→ **SUPPLIED INFORMATION**
(** What an executed transaction appends. *)
Lemma executed_spec `{!CallbackLaws} lp t lp' : executed lp t lp' →
  ∃ r, lp_receipts lp' = lp_receipts lp ++ [r]
    ∧ same_stores (lp_app lp') (lp_app lp)
    ∧ Receipts.transaction_hash r = t.1
    ∧ transaction_index r = lp_tx_index lp
    ∧ logs_offset r = lp_log_offset lp
    ∧ block_number r = hx_number hx ∧ block_timestamp r = hx_timestamp hx
    ∧ lp_cumulative_gas_used lp' = sat_add 128 (lp_cumulative_gas_used lp) (Receipts.gas_used r)
    ∧ cumulative_gas_used (envelope_receipt (receipt r)) =
        Z.min (lp_cumulative_gas_used lp') (umax 64)
    ∧ lp_tx_index lp' = wrap 64 (lp_tx_index lp + 1)
    ∧ lp_log_offset lp' = wrap 64 (lp_log_offset lp + Z.of_nat (log_count r))
    ∧ (GasTyped → uint 64 (Receipts.gas_used r)).
Proof.
  intros (n & o & app & Hn & Ho & Ha & Hr).
  apply apply_changes_stores in Ha as Hs. rewrite (on_tx_stores (lp_app lp)) in Hs.
  unfold record_outcome in Hr. apply bind_Done in Hr as (env & Henv & Hr).
  apply wrap_receipt_inner in Henv.
  assert (∀ z, (if z <? umax 64 then z else umax 64) = Z.min z (umax 64)) as Hcap.
  { intros z. destruct (Z.ltb_spec z (umax 64)); lia. }
  destruct n; simplify_eq/=;
    (eexists; split; [done|]; split; [done|]; unfold log_count; simpl; rewrite Henv; simpl;
     rewrite Hcap; split_and!; first [done | intros Hg; by apply (Hg _ _ Ho)]).
Qed.

Record LoopInv (lp : Loop) : Prop := {
  inv_receipts : receipts_wf hx (lp_receipts lp);
  inv_index : lp_tx_index lp = wrap 64 (Z.of_nat (length (lp_receipts lp)));
  inv_offset : lp_log_offset lp = wrap 64 (Z.of_nat (total_logs (lp_receipts lp)));
  inv_gas : lp_cumulative_gas_used lp = Z.min (gas_total (lp_receipts lp)) (umax 128);
  inv_nonneg : 0 ≤ gas_total (lp_receipts lp);
}.

Lemma loop_inv_init app : LoopInv (MkLoop app 0 [] 0 bloom_zero 0 0).
Proof. split; [intros i r Hr; by destruct i|done..]. Qed.

Lemma loop_inv_executed `{!CallbackLaws} lp t lp' :
  GasTyped → LoopInv lp → executed lp t lp' → LoopInv lp'.
Proof.
  intros Hg [Hwf Hi Ho Hgas Hn] Hex.
  destruct (executed_spec lp t lp' Hex)
    as (r & Hrs & _ & _ & Hri & Hro & Hrn & Hrt & Hcum & Hrc & Hi' & Ho' & Hgr).
  specialize (Hgr Hg).
  assert (gas_total (lp_receipts lp ++ [r]) = gas_total (lp_receipts lp) + Receipts.gas_used r) as Hsum.
  { rewrite gas_total_app. unfold gas_total, zsum. simpl. lia. }
  assert (lp_cumulative_gas_used lp' = Z.min (gas_total (lp_receipts lp ++ [r])) (umax 128)) as Hc.
  { rewrite Hcum, Hgas, Hsum. unfold sat_add, uint in *. lia. }
  split; rewrite Hrs.
  - apply receipts_wf_snoc; [done|congruence|congruence| |done|done].
    rewrite Hrc, Hc. unfold umax. lia.
  - rewrite Hi', Hi, wrap_add_l, length_app by done. simpl. f_equal. lia.
  - rewrite Ho', Ho, wrap_add_l, total_logs_app by done. f_equal.
    unfold total_logs at 3. simpl. lia.
  - done.
  - rewrite Hsum. unfold uint in *. lia.
Qed.

(** The transactions of a list that were executed, with the loop's effect. *)
Lemma process_txs_kept `{!CallbackLaws} lp txs lp' :
  process_txs l1 l2 base_fee hx lp txs = Done lp' →
  ∃ kept rs, kept `sublist_of` txs
    ∧ process_txs l1 l2 base_fee hx lp kept = Done lp'
    ∧ lp_receipts lp' = lp_receipts lp ++ rs
    ∧ Receipts.transaction_hash <$> rs = kept.*1
    ∧ same_stores (lp_app lp') (lp_app lp)
    ∧ (GasTyped → LoopInv lp → LoopInv lp').
Proof.
  revert lp. induction txs as [|t txs IH]; simpl; intros lp Hp.
  - simplify_eq/=. exists [], []. by rewrite app_nil_r.
  - apply bind_Done in Hp as (lp1 & Hp1 & Hp).
    destruct (IH lp1 Hp) as (kept & rs & Hsub & Hk & Hrs & Hh & Hst & Hinv).
    destruct (process_tx_cases _ _ _ Hp1) as [Hex|[_ ->]].
    + destruct (executed_spec _ _ _ Hex) as (r & Hr & Hs1 & Hrh & _).
      exists (t :: kept), (r :: rs). split; [by constructor|]. simpl. rewrite Hp1. split; [done|].
      rewrite Hrs, Hr, <- app_assoc. split; [done|].
      split; [simpl; f_equal; [done|exact Hh]|].
      split; [by etrans|]. eauto using loop_inv_executed.
    + exists kept, rs. split; [by constructor|]. done.
Qed.

(** C15 (safety): a transaction that is dropped, because it has no normal form
    or the execution finds it invalid, leaves no trace in the execution of the
    block: running only the transactions that were executed reaches the same
    state, receipts, gas, tip and bloom, and there is exactly one receipt per
    executed transaction, in order. *)
Theorem dropped_leave_no_trace lp txs lp' :
  CallbackLaws → process_txs l1 l2 base_fee hx lp txs = Done lp' →
  ∃ kept rs, kept `sublist_of` txs
    ∧ process_txs l1 l2 base_fee hx lp kept = Done lp'
    ∧ lp_receipts lp' = lp_receipts lp ++ rs
    ∧ Receipts.transaction_hash <$> rs = kept.*1.
Proof.
  intros Hcb Hp. destruct (process_txs_kept lp txs lp' Hp) as (kept & rs & ?). exists kept, rs. tauto.
Qed.

End Loop.

(** C14 (functional): the result of executing a block's transactions accounts for
    itself: the block's gas is the sum of the gas of its receipts and fits 64
    bits, every receipt carries its position, the number of logs before it, the
    cumulative gas up to it and the number and time of the block, and the
    receipts are those of transactions of the block, in block order. *)
Theorem execution_accounting app txs base_fee hx app' o rs :
  CallbackLaws → GasTyped →
  execute_transactions app txs base_fee hx = Done (app', o, rs) →
  receipts_wf hx rs
  ∧ o_gas_used o = gas_total rs ∧ uint 64 (o_gas_used o)
  ∧ (Receipts.transaction_hash <$> rs) `sublist_of` txs.*1
  ∧ o_receipts_root o = receipts_trie_root (receipt <$> rs)
  ∧ o_state_root o = state_root (state app').
Proof.
  intros Hcb Hg Hex. apply bind_Done in Hex as (l1 & Hl1 & Hex).
  apply bind_Done in Hex as (lp & Hlp & Hex).
  destruct (process_txs_kept _ _ _ _ _ _ _ Hlp) as (kept & rs' & Hsub & _ & Hrs & Hh & _ & Hinv).
  destruct (Hinv Hg (loop_inv_init _ _)) as [Hwf _ _ Hgas Hn].
  simpl in Hex. unfold assert_or_panic in Hex. case_bool_decide as Hu; simplify_eq/=.
  assert (lp_cumulative_gas_used lp = gas_total (lp_receipts lp)) as Heq.
  { rewrite Hgas in *. unfold uint, umax in *. lia. }
  split_and!; try done. by rewrite Hh, Hsub.
Qed.

Lemma execute_transactions_stores `{!CallbackLaws} app txs base_fee hx app' o rs :
  execute_transactions app txs base_fee hx = Done (app', o, rs) →
  same_stores app' app
  ∧ (Receipts.transaction_hash <$> rs) `sublist_of` txs.*1
  ∧ (GasTyped → receipts_wf hx rs).
Proof.
  intros Hex. apply bind_Done in Hex as (l1 & Hl1 & Hex).
  apply bind_Done in Hex as (lp & Hlp & Hex).
  destruct (process_txs_kept _ _ _ _ _ _ _ Hlp) as (kept & rs' & Hsub & _ & Hrs & Hh & Hst & Hinv).
  simpl in Hex. apply bind_Done in Hex as ([] & _ & Hex). simplify_eq/=.
  split; [by rewrite (on_tx_batch_stores (lp_app lp))|]. split.
  - by rewrite Hh, Hsub.
  - intros Hg. by destruct (Hinv Hg (loop_inv_init _ _)).
Qed.

(** ** The history of the chain *)

(** A block with what was stored for it. *)
Record Entry := MkEntry {
  en_block : ExtendedBlock;
  en_txs : list ExtendedTransaction;
  en_receipts : list ExtendedReceipt;
}.

(** A stored block is consistent with its transactions and its receipts. *)
Record entry_wf (e : Entry) : Prop := {
  wf_hashes : transaction_hashes (en_block e) = et_hash <$> en_txs e;
  wf_txs : ∀ i tx, en_txs e !! i = Some tx →
    et_block_number tx = number (en_block e) ∧ et_block_hash tx = hash (en_block e)
    ∧ et_transaction_index tx = Z.of_nat i;
  wf_receipts : ∃ hx, receipts_wf hx (en_receipts e) ∧ hx_number hx = number (en_block e)
    ∧ hx_timestamp hx = h_timestamp (header (block (en_block e)));
  wf_block_hash : ∀ r, r ∈ en_receipts e → Receipts.block_hash r = hash (en_block e);
}.

(** No transaction hash has receipts in two blocks. *)
Definition no_replay (log : list Entry) : Prop :=
  ∀ i j e f r s, log !! i = Some e → log !! j = Some f → r ∈ en_receipts e → s ∈ en_receipts f →
    Receipts.transaction_hash r = Receipts.transaction_hash s → i = j.

(** The stores of [app] hold exactly the blocks of [log]. *)
Record History (app : Application) (log : list Entry) : Prop := {
  hist_blocks : Represents (block_memory (storage app)) (en_block <$> log);
  hist_txs : Indexed et_hash (transaction_memory (storage app)) (log ≫= en_txs);
  hist_receipts : Indexed Receipts.transaction_hash (receipt_memory app) (log ≫= en_receipts);
  hist_linked : Linked (en_block <$> log);
  hist_wf : Forall entry_wf log;
  hist_no_replay : no_replay log;
}.

Lemma same_stores_history app app' log : same_stores app' app → History app log → History app' log.
Proof. intros (_ & _ & Hr & Hs) [????]. split; by rewrite ?Hr, ?Hs. Qed.

(** A start: a genesis block without transactions in empty stores. *)
Definition Fresh (app : Application) : Prop :=
  storage app = shared_memory_new ∧ receipt_memory app = ev_new.

Lemma history_genesis app b : Fresh app → number b = 0 → transactions (block b) = [] →
  History (genesis_update app b) [MkEntry b [] []].
Proof.
  intros [Hs Hr] Hn Ht. split; simpl.
  - rewrite Hs. apply (represents_add _ []), represents_new.
  - rewrite Hs. apply (Indexed_new et_hash).
  - rewrite Hr. apply (Indexed_new Receipts.transaction_hash).
  - split.
    + intros i x Hx. apply list_lookup_singleton_Some in Hx as [-> <-]. done.
    + intros i x y _ Hy. apply list_lookup_singleton_Some in Hy as [? _]. done.
  - constructor; [|done]. split; simpl; [done|done| |].
    + exists (MkHeaderForExecution (number b) (h_timestamp (header (block b))) []).
      split; [|done]. intros i x Hx. by destruct i.
    + intros r Hr'. set_solver.
  - intros i j e f r s Hi Hj Hr' Hs'. apply list_lookup_singleton_Some in Hi as [-> <-].
    simpl in Hr'. set_solver.
Qed.

Lemma with_block_hash_wf hx h rs :
  receipts_wf hx rs → receipts_wf hx (Receipts.with_block_hash h <$> rs).
Proof.
  intros Hwf i r Hr. rewrite list_lookup_fmap in Hr.
  destruct (rs !! i) as [r0|] eqn:Hr0; simplify_eq/=.
  destruct (Hwf i r0 Hr0) as (Hi & Ho & Hg & Hn & Ht).
  assert (∀ l, total_logs (Receipts.with_block_hash h <$> l) = total_logs l) as Hl.
  { intros l. unfold total_logs. f_equal. rewrite <- list_fmap_compose. done. }
  assert (∀ l, gas_total (Receipts.with_block_hash h <$> l) = gas_total l) as Hgt.
  { intros l. unfold gas_total. f_equal. rewrite <- list_fmap_compose. done. }
  rewrite <- !fmap_take, Hl, Hgt. done.
Qed.

(** The steps of a build whose payload id is new. *)
Lemma start_block_build_inv app attributes id app' :
  payload_by_id (storage app) id = None → start_block_build app attributes id = Done app' →
  ∃ parent base_fee appx o rs txs hx b,
    txs = (λ t, t.2.1) <$> block_transactions app attributes
    ∧ hx = execution_header parent attributes
    ∧ b = assemble_block parent attributes id txs base_fee hx o
    ∧ repository_latest (storage app) = Some parent
    ∧ next_base_fee app parent = Done base_fee
    ∧ execute_transactions (set_mem_pool ∅ app) (block_transactions app attributes) base_fee hx
        = Done (appx, o, rs)
    ∧ app' = on_payload (commit_block appx b txs rs) id (hash b).
Proof.
  intros Hid. unfold start_block_build.
  rewrite decide_False by (rewrite Hid; by intros [? ?]).
  intros (parent & Hpar & Hrest)%bind_Done. apply bind_Done in Hrest as (bf & Hbf & Hrest).
  apply bind_Done in Hrest as ([[appx o] rs] & Hex & Hrest).
  exists parent, bf, appx, o, rs. do 3 eexists. do 3 (split; [reflexivity|]).
  apply expect_Done in Hpar. simpl in Hpar, Hrest. simplify_eq. done.
Qed.

(** The history entry of a block built from [txs] with the receipts [rs]. *)
Definition block_entry (b : ExtendedBlock) (txs : list OpTxEnvelope) (rs : list ExtendedReceipt)
    : Entry :=
  MkEntry b (extended_transactions b txs) (Receipts.with_block_hash (hash b) <$> rs).

Lemma extended_transactions_lookup b txs i tx :
  extended_transactions b txs !! i = Some tx → ∃ inner, txs !! i = Some inner ∧ et_inner tx = inner
    ∧ et_block_number tx = number b ∧ et_block_hash tx = hash b
    ∧ et_transaction_index tx = Z.of_nat i.
Proof.
  unfold extended_transactions. rewrite list_lookup_imap. intros Htx.
  destruct (txs !! i) as [inner|]; simplify_eq/=. by exists inner.
Qed.

Lemma extended_transactions_inner b txs : et_inner <$> extended_transactions b txs = txs.
Proof.
  apply list_eq. intros i. unfold extended_transactions.
  rewrite list_lookup_fmap, list_lookup_imap. by destruct (txs !! i).
Qed.

Lemma extended_transactions_hashes b txs :
  et_hash <$> extended_transactions b txs = trie_hash <$> txs.
Proof. rewrite <- (extended_transactions_inner b txs) at 2. by rewrite <- list_fmap_compose. Qed.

→ **WHAT THE TASK REQUIRES**
What is needed is every line from the start of the entries through the line containing "Receipts.transaction_hash r = t.1", returned word for word and nothing else.

→ **ANSWER SECTION**
(** What an executed transaction appends. *)
Lemma executed_spec `{!CallbackLaws} lp t lp' : executed lp t lp' →
  ∃ r, lp_receipts lp' = lp_receipts lp ++ [r]
    ∧ same_stores (lp_app lp') (lp_app lp)
    ∧ Receipts.transaction_hash r = t.1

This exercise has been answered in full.